Lemma getMovingState_run PY2 dev c b rest :
  ready dev c → rx (usb c) = b :: rest →
  getMovingState PY2 c
  = (Ok (if PY2 then negb (bool_decide (b = 0)) else true),
     received 1 (sent [0xaa; dev; 0x13] c)).
Proof.
  intros Hready Hrx.
  pose proof Hready as (Hopen & Hline & _).
  unfold getMovingState.
  rewrite bind_run, pure_run, chr_byte by lia.
  erewrite bind_Ok; last first.
  { apply (sendCmd_run _ dev); [done | repeat constructor; lia]. }
  erewrite bind_Ok by (by apply (usb_read_run _ _ b rest)).
  rewrite bind_run, pure_run, chr_byte by lia.
  destruct PY2; cbn; [ | done].
  unfold list_Z_eqb. repeat case_bool_decide; try done; congruence.
Qed.

(** ** Construction gives a ready controller, and commands keep it ready *)

Lemma init_run PY2 port dev :
  line_ok port = true → 0 <= dev < 256 →
  init PY2 port dev
  = Ok (mkController (mkSerial true true (tx port) (rx port)) [0xaa; dev]
          (replicate 24 0) (replicate 24 0) (replicate 24 0)).
Proof.
  intros Hline Hdev. unfold init.
  by rewrite Hline, !chr_byte by lia.
Qed.

Lemma init_ready PY2 port dev c :
  0 <= dev < 256 → init PY2 port dev = Ok c → ready dev c.
Proof.
  intros Hdev. unfold init.
  destruct (line_ok port); [ | done]. rewrite !chr_byte by lia.
  cbn. intros [= <-]. unfold ready, framed. cbn. repeat split; lia.
Qed.

Lemma init_default PY2 incoming :
  init PY2 (fresh_port incoming) 0x0c = Ok (default_controller incoming).
Proof. by rewrite init_run by (done || lia). Qed.

Lemma setRange_run dev c chan mn mx :
  framed dev c → 0 <= chan < 24 →
  setRange chan mn mx c
  = (Ok tt, mkController (usb c) (PololuCmd c) (Targets c)
              (<[Z.to_nat chan := mn]> (Mins c)) (<[Z.to_nat chan := mx]> (Maxs c))).
Proof.
  intros (_ & _ & _ & HlenMin & HlenMax) Hchan.
  unfold setRange.
  rewrite bind_run. cbn. rewrite bind_run, pure_run, setitem_in_range by lia.
  rewrite bind_run. cbn. rewrite bind_run. cbn.
  rewrite bind_run, pure_run, setitem_in_range by lia.
  reflexivity.
Qed.

Lemma setRange_ready dev c chan mn mx c' :
  ready dev c → 0 <= chan < 24 → setRange chan mn mx c = (Ok tt, c') →
  ready dev c' ∧ Mins c' !! Z.to_nat chan = Some mn
  ∧ Maxs c' !! Z.to_nat chan = Some mx.
Proof.
  intros Hready Hchan. rewrite (setRange_run dev) by (done || apply Hready).
  destruct Hready as (? & ? & ? & ? & ? & ? & ?).
  intros [= <-]. cbn.
  split; [ unfold ready, framed; cbn; by rewrite !length_insert | ].
  split; apply list_lookup_insert_eq; lia.
Qed.

Lemma setRange_default incoming :
  setRange 1 5000 7000 (default_controller incoming)
  = (Ok tt, ranged_controller incoming).
Proof. reflexivity. Qed.

(** ** Which methods touch the target table *)

Section Footprint.
Context {A B : Type}.

Lemma keeps_ret (a : A) : keeps_Targets (mret a : M A).
Proof. by intros c. Qed.

Lemma keeps_pure (o : outcome A) : keeps_Targets (pure o).
Proof. by intros c. Qed.

Lemma keeps_get (f : Controller → A) : keeps_Targets (get f).
Proof. by intros c. Qed.

Lemma keeps_bind (m : M A) (f : A → M B) :
  keeps_Targets m → (∀ a, keeps_Targets (f a)) → keeps_Targets (m ≫= f).
Proof.
  intros Hm Hf c. rewrite bind_run. specialize (Hm c).
  destruct (m c) as [[a | e | ] c1]; cbn in *; [ | done | done].
  by rewrite Hf.
Qed.

Lemma keeps_if (b : bool) (m1 m2 : M A) :
  keeps_Targets m1 → keeps_Targets m2 → keeps_Targets (if b then m1 else m2).
Proof. by destruct b. Qed.

Lemma keeps_result (m : M A) c o c' :
  keeps_Targets m → m c = (o, c') → Targets c' = Targets c.
Proof. intros Hm Hc. specialize (Hm c). by rewrite Hc in Hm. Qed.

Lemma unless_keeps (m : M A) : keeps_Targets m → keeps_Targets_unless_Ok m.
Proof. intros Hm c. specialize (Hm c). by destruct (m c).1. Qed.

Lemma unless_bind (m : M A) (f : A → M B) :
  keeps_Targets m → (∀ a, keeps_Targets_unless_Ok (f a)) →
  keeps_Targets_unless_Ok (m ≫= f).
Proof.
  intros Hm Hf c. rewrite bind_run. specialize (Hm c).
  destruct (m c) as [[a | e | ] c1]; cbn in *; [ | done | done].
  specialize (Hf a c1). destruct (f a c1).1; [done | congruence | congruence].
Qed.

End Footprint.

Lemma keeps_usb_write data : keeps_Targets (usb_write data).
Proof. intros c. unfold usb_write. by destruct (Serial_write data (usb c)). Qed.

Lemma keeps_usb_read PY2 : keeps_Targets (usb_read PY2).
Proof. intros c. unfold usb_read. by destruct (Serial_read PY2 (usb c)). Qed.

Lemma keeps_set_Mins l : keeps_Targets (set_Mins l).
Proof. by intros c. Qed.

Lemma keeps_set_Maxs l : keeps_Targets (set_Maxs l).
Proof. by intros c. Qed.

Lemma keeps_close : keeps_Targets close.
Proof. by intros c. Qed.

Create HintDb keeps.
#[local] Hint Resolve keeps_ret keeps_pure keeps_get keeps_bind keeps_if
  keeps_usb_write keeps_usb_read keeps_set_Mins keeps_set_Maxs keeps_close
  : keeps.

Lemma keeps_item T chan : keeps_Targets (item T chan).
Proof. unfold item. auto with keeps. Qed.

Lemma keeps_sendCmd PY2 cmd : keeps_Targets (sendCmd PY2 cmd).
Proof. unfold sendCmd. auto 6 with keeps. Qed.

Lemma keeps_cmd4 PY2 op chan lsb msb : keeps_Targets (cmd4 PY2 op chan lsb msb).
Proof. unfold cmd4. auto 10 with keeps. Qed.

#[local] Hint Resolve keeps_item keeps_sendCmd keeps_cmd4 : keeps.

Lemma keeps_setRange chan mn mx : keeps_Targets (setRange chan mn mx).
Proof. unfold setRange. auto 12 with keeps. Qed.

Lemma keeps_getMin chan : keeps_Targets (getMin chan).
Proof. apply keeps_item. Qed.

Lemma keeps_getMax chan : keeps_Targets (getMax chan).
Proof. apply keeps_item. Qed.

Lemma keeps_setSpeed PY2 chan speed : keeps_Targets (setSpeed PY2 chan speed).
Proof. unfold setSpeed. auto with keeps. Qed.

Lemma keeps_setAccel PY2 chan accel : keeps_Targets (setAccel PY2 chan accel).
Proof. unfold setAccel. auto with keeps. Qed.

Lemma keeps_getPosition PY2 chan : keeps_Targets (getPosition PY2 chan).
Proof. unfold getPosition. auto 16 with keeps. Qed.

#[local] Hint Resolve keeps_getPosition : keeps.

Lemma keeps_isMoving PY2 chan : keeps_Targets (isMoving PY2 chan).
Proof. unfold isMoving. auto 10 with keeps. Qed.

Lemma keeps_getMovingState PY2 : keeps_Targets (getMovingState PY2).
Proof. unfold getMovingState. auto 10 with keeps. Qed.

Lemma keeps_runScriptSub PY2 n : keeps_Targets (runScriptSub PY2 n).
Proof. unfold runScriptSub. auto 10 with keeps. Qed.

Lemma keeps_stopScript PY2 : keeps_Targets (stopScript PY2).
Proof. unfold stopScript. auto 10 with keeps. Qed.

Section ReadsOnly.
Context {A B : Type}.

Lemma reads_ret (a : A) : reads_only (mret a : M A).
Proof. by intros c. Qed.

Lemma reads_pure (o : outcome A) : reads_only (pure o).
Proof. by intros c. Qed.

Lemma reads_get (f : Controller → A) : reads_only (get f).
Proof. by intros c. Qed.

Lemma reads_bind (m : M A) (f : A → M B) :
  reads_only m → (∀ a, reads_only (f a)) → reads_only (m ≫= f).
Proof.
  intros Hm Hf c. rewrite bind_run. specialize (Hm c).
  destruct (m c) as [[a | e | ] c1]; cbn in *; [ | done | done].
  subst c1. apply Hf.
Qed.

Lemma reads_if (b : bool) (m1 m2 : M A) :
  reads_only m1 → reads_only m2 → reads_only (if b then m1 else m2).
Proof. by destruct b. Qed.

Lemma reads_result (m : M A) c o c' : reads_only m → m c = (o, c') → c' = c.
Proof. intros Hm Hc. specialize (Hm c). by rewrite Hc in Hm. Qed.

End ReadsOnly.

Create HintDb reads.
#[local] Hint Resolve reads_ret reads_pure reads_get reads_bind reads_if : reads.

Lemma reads_item T chan : reads_only (item T chan).
Proof. unfold item. auto with reads. Qed.

Lemma reads_cmd4 PY2 op chan lsb msb : reads_only (cmd4 PY2 op chan lsb msb).
Proof. unfold cmd4. auto 10 with reads. Qed.

#[local] Hint Resolve reads_item reads_cmd4 : reads.

Lemma sendCmd_Ok_written PY2 cmd c c' :
  sendCmd PY2 cmd c = (Ok tt, c') → ¬ write_fails (usb c).
Proof.
  unfold sendCmd. rewrite bind_run. cbn.
  assert (Hw : ∀ data, usb_write data c = (Ok tt, c') → ¬ write_fails (usb c)).
  { unfold usb_write, Serial_write, write_fails. intros data.
    destruct (is_open (usb c)), (line_ok (usb c)); cbn; intros H [? | ?]; done. }
  destruct PY2; [apply Hw | ].
  rewrite bind_run, pure_run. destruct (encode_latin1 _); [apply Hw | done | done].
Qed.

(** [setTarget] returns only if the port took the frame. *)
Lemma setTarget_Ok_written PY2 chan target c c' :
  setTarget PY2 chan target c = (Ok tt, c') → ¬ write_fails (usb c).
Proof.
  unfold setTarget. intros H.
  do 7 (let c1 := fresh "c" in let H1 := fresh "H" in
        apply bind_Ok_inv in H as (? & c1 & H1 & H);
        apply reads_result in H1; [subst c1 | auto 8 with reads]).
  apply bind_Ok_inv in H as ([] & c1 & Hsend & _).
  by apply sendCmd_Ok_written in Hsend.
Qed.

(** [setTarget] assigns the table in its last statement only. *)
Lemma setTarget_unless_Ok PY2 chan target :
  keeps_Targets_unless_Ok (setTarget PY2 chan target).
Proof.
  unfold setTarget.
  repeat (apply unless_bind; [auto 8 with keeps | intros ?]).
  intros c. by cbn.
Qed.

(** When [setTarget] returns, the table differs at most in the entry that
    [Targets[chan]] names. *)
Lemma setTarget_Ok_entry PY2 chan target c c' :
  setTarget PY2 chan target c = (Ok tt, c') →
  ∃ k v, py_index (Targets c) chan = Some k ∧ Targets c' = <[k := v]> (Targets c).
Proof.
  unfold setTarget. intros H.
  repeat match type of H with
  | (?m ≫= _) ?c0 = (Ok _, _) =>
      lazymatch m with
      | get Targets => fail
      | _ => idtac
      end;
      let a := fresh "a" in let c1 := fresh "c" in let H1 := fresh "H" in
      apply bind_Ok_inv in H as (a & c1 & H1 & H);
      apply keeps_result in H1; [ | auto 8 with keeps];
      try rewrite <- H1; clear H1
  end.
  rewrite bind_run in H. cbn in H. rewrite bind_run, pure_run in H.
  unfold setitem in H.
  destruct (py_index _ chan) as [k | ] eqn:Hk; [ | done].
  cbn in H. injection H as <-. cbn. eauto.
Qed.

(** [setTarget] cannot return for a negative channel: [chr(chan)] raises. *)
Lemma setTarget_Ok_nonneg PY2 chan target c c' :
  setTarget PY2 chan target c = (Ok tt, c') → 0 <= chan.
Proof.
  unfold setTarget. intros H.
  do 6 (apply bind_Ok_inv in H as (? & ? & _ & H)).
  apply bind_Ok_inv in H as (cmd & c1 & Hcmd & _).
  unfold cmd4 in Hcmd.
  apply bind_Ok_inv in Hcmd as (? & ? & _ & Hcmd).
  apply bind_Ok_inv in Hcmd as (s1 & ? & Hchr & _).
  rewrite pure_run in Hchr. injection Hchr as Hchr _.
  by apply chr_Ok_nonneg in Hchr as [? _].
Qed.

Lemma decode_lor lsb msb :
  0 <= lsb < 256 → 0 <= msb → decode lsb msb = Z.lor (Z.shiftl msb 8) lsb.
Proof.
  intros Hlsb Hmsb. unfold decode. apply Z.add_nocarry_lor.
  apply Z.bits_inj'. intros n Hn. rewrite Z.land_spec, Z.bits_0.
  destruct (Z.lt_ge_cases n 8) as [Hlt | Hge].
  - by rewrite Z.shiftl_spec_low.
  - rewrite (Z.bits_above_log2 lsb n); [apply andb_false_r | lia | ].
    destruct (Z.eq_dec lsb 0) as [-> | Hnz]; [cbn; lia | ].
    apply Z.log2_lt_pow2; [lia | ].
    apply Z.lt_le_trans with (2 ^ 8); [cbn; lia | ].
    apply Z.pow_le_mono_r; lia.
Qed.

(** * The claims *)

(** C1: [setTarget] applies the two bounds one after the other, the minimum
    first (a target below a set minimum becomes the minimum) and the maximum
    second (a value above a set maximum becomes the maximum); the value so
    obtained is what goes out in the frame and what is stored in
    [Targets[chan]].  Hence with both bounds set and min > max the value is
    max, and [setTarget(1, 8000)] after [setRange(1, 5000, 7000)] on a new
    controller stores 7000 and sends the frame of 7000. *)
Theorem C1_setTarget_min_clamp_then_max_clamp
    PY2 dev c chan target mn mx incoming :
  ready dev c → 0 <= chan < 24 →
  Mins c !! Z.to_nat chan = Some mn → Maxs c !! Z.to_nat chan = Some mx →
  let v := max_clamp mx (min_clamp mn target) in
  let c' := stored chan v (sent [0xaa; dev; 0x04; chan; lsb_of v; msb_of v] c) in
  setTarget PY2 chan target c = (Ok tt, c')
  ∧ Targets c' !! Z.to_nat chan = Some v
  ∧ (0 < mx < mn → v = mx)
  ∧ on_fresh PY2 incoming 0x0c (setRange 1 5000 7000 ;; setTarget PY2 1 8000)
    = Ok (Ok tt,
          stored 1 7000
            (sent [0xaa; 0x0c; 0x04; 0x01; 0x58; 0x36] (ranged_controller incoming))).
Proof.
  intros Hready Hchan Hmn Hmx v c'.
  pose proof Hready as (_ & _ & _ & _ & HlenT & _).
  split; [by apply setTarget_run | ].
  split; [cbn; apply list_lookup_insert_eq; lia | ].
  split.
  - intros Hlt. unfold v, max_clamp, min_clamp.
    rewrite (bool_decide_eq_true_2 (mx > 0)), (bool_decide_eq_true_2 (mn > 0))
      by lia.
    cbn [andb]. destruct (bool_decide (target < mn)) eqn:Hbelow.
    + by rewrite bool_decide_eq_true_2 by lia.
    + apply bool_decide_eq_false_1 in Hbelow.
      by rewrite bool_decide_eq_true_2 by lia.
  - unfold on_fresh, fresh_port. rewrite init_run by (cbn; done || lia).
    f_equal. erewrite bind_Ok; last first.
    { apply (setRange_run 0x0c); [ | lia]. unfold framed; cbn. repeat split; lia. }
    erewrite (setTarget_run _ 0x0c _ 1 8000 5000 7000);
      [ reflexivity | unfold ready, framed; cbn; repeat split; lia | lia | done | done ].
Qed.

BRIEF:
From the data above, reproduce word for word the lines running from the line with "(Ok (if PY2" to the line with "Lemma setRange_ready dev", ends included.

YOUR RESPONSE:
  = (Ok (if PY2 then negb (bool_decide (b = 0)) else true),
     received 1 (sent [0xaa; dev; 0x13] c)).
Proof.
  intros Hready Hrx.
  pose proof Hready as (Hopen & Hline & _).
  unfold getMovingState.
  rewrite bind_run, pure_run, chr_byte by lia.
  erewrite bind_Ok; last first.
  { apply (sendCmd_run _ dev); [done | repeat constructor; lia]. }
  erewrite bind_Ok by (by apply (usb_read_run _ _ b rest)).
  rewrite bind_run, pure_run, chr_byte by lia.
  destruct PY2; cbn; [ | done].
  unfold list_Z_eqb. repeat case_bool_decide; try done; congruence.
Qed.

(** ** Construction gives a ready controller, and commands keep it ready *)

Lemma init_run PY2 port dev :
  line_ok port = true → 0 <= dev < 256 →
  init PY2 port dev
  = Ok (mkController (mkSerial true true (tx port) (rx port)) [0xaa; dev]
          (replicate 24 0) (replicate 24 0) (replicate 24 0)).
Proof.
  intros Hline Hdev. unfold init.
  by rewrite Hline, !chr_byte by lia.
Qed.

Lemma init_ready PY2 port dev c :
  0 <= dev < 256 → init PY2 port dev = Ok c → ready dev c.
Proof.
  intros Hdev. unfold init.
  destruct (line_ok port); [ | done]. rewrite !chr_byte by lia.
  cbn. intros [= <-]. unfold ready, framed. cbn. repeat split; lia.
Qed.

Lemma init_default PY2 incoming :
  init PY2 (fresh_port incoming) 0x0c = Ok (default_controller incoming).
Proof. by rewrite init_run by (done || lia). Qed.

Lemma setRange_run dev c chan mn mx :
  framed dev c → 0 <= chan < 24 →
  setRange chan mn mx c
  = (Ok tt, mkController (usb c) (PololuCmd c) (Targets c)
              (<[Z.to_nat chan := mn]> (Mins c)) (<[Z.to_nat chan := mx]> (Maxs c))).
Proof.
  intros (_ & _ & _ & HlenMin & HlenMax) Hchan.
  unfold setRange.
  rewrite bind_run. cbn. rewrite bind_run, pure_run, setitem_in_range by lia.
  rewrite bind_run. cbn. rewrite bind_run. cbn.
  rewrite bind_run, pure_run, setitem_in_range by lia.
  reflexivity.
Qed.

Lemma setRange_ready dev c chan mn mx c' :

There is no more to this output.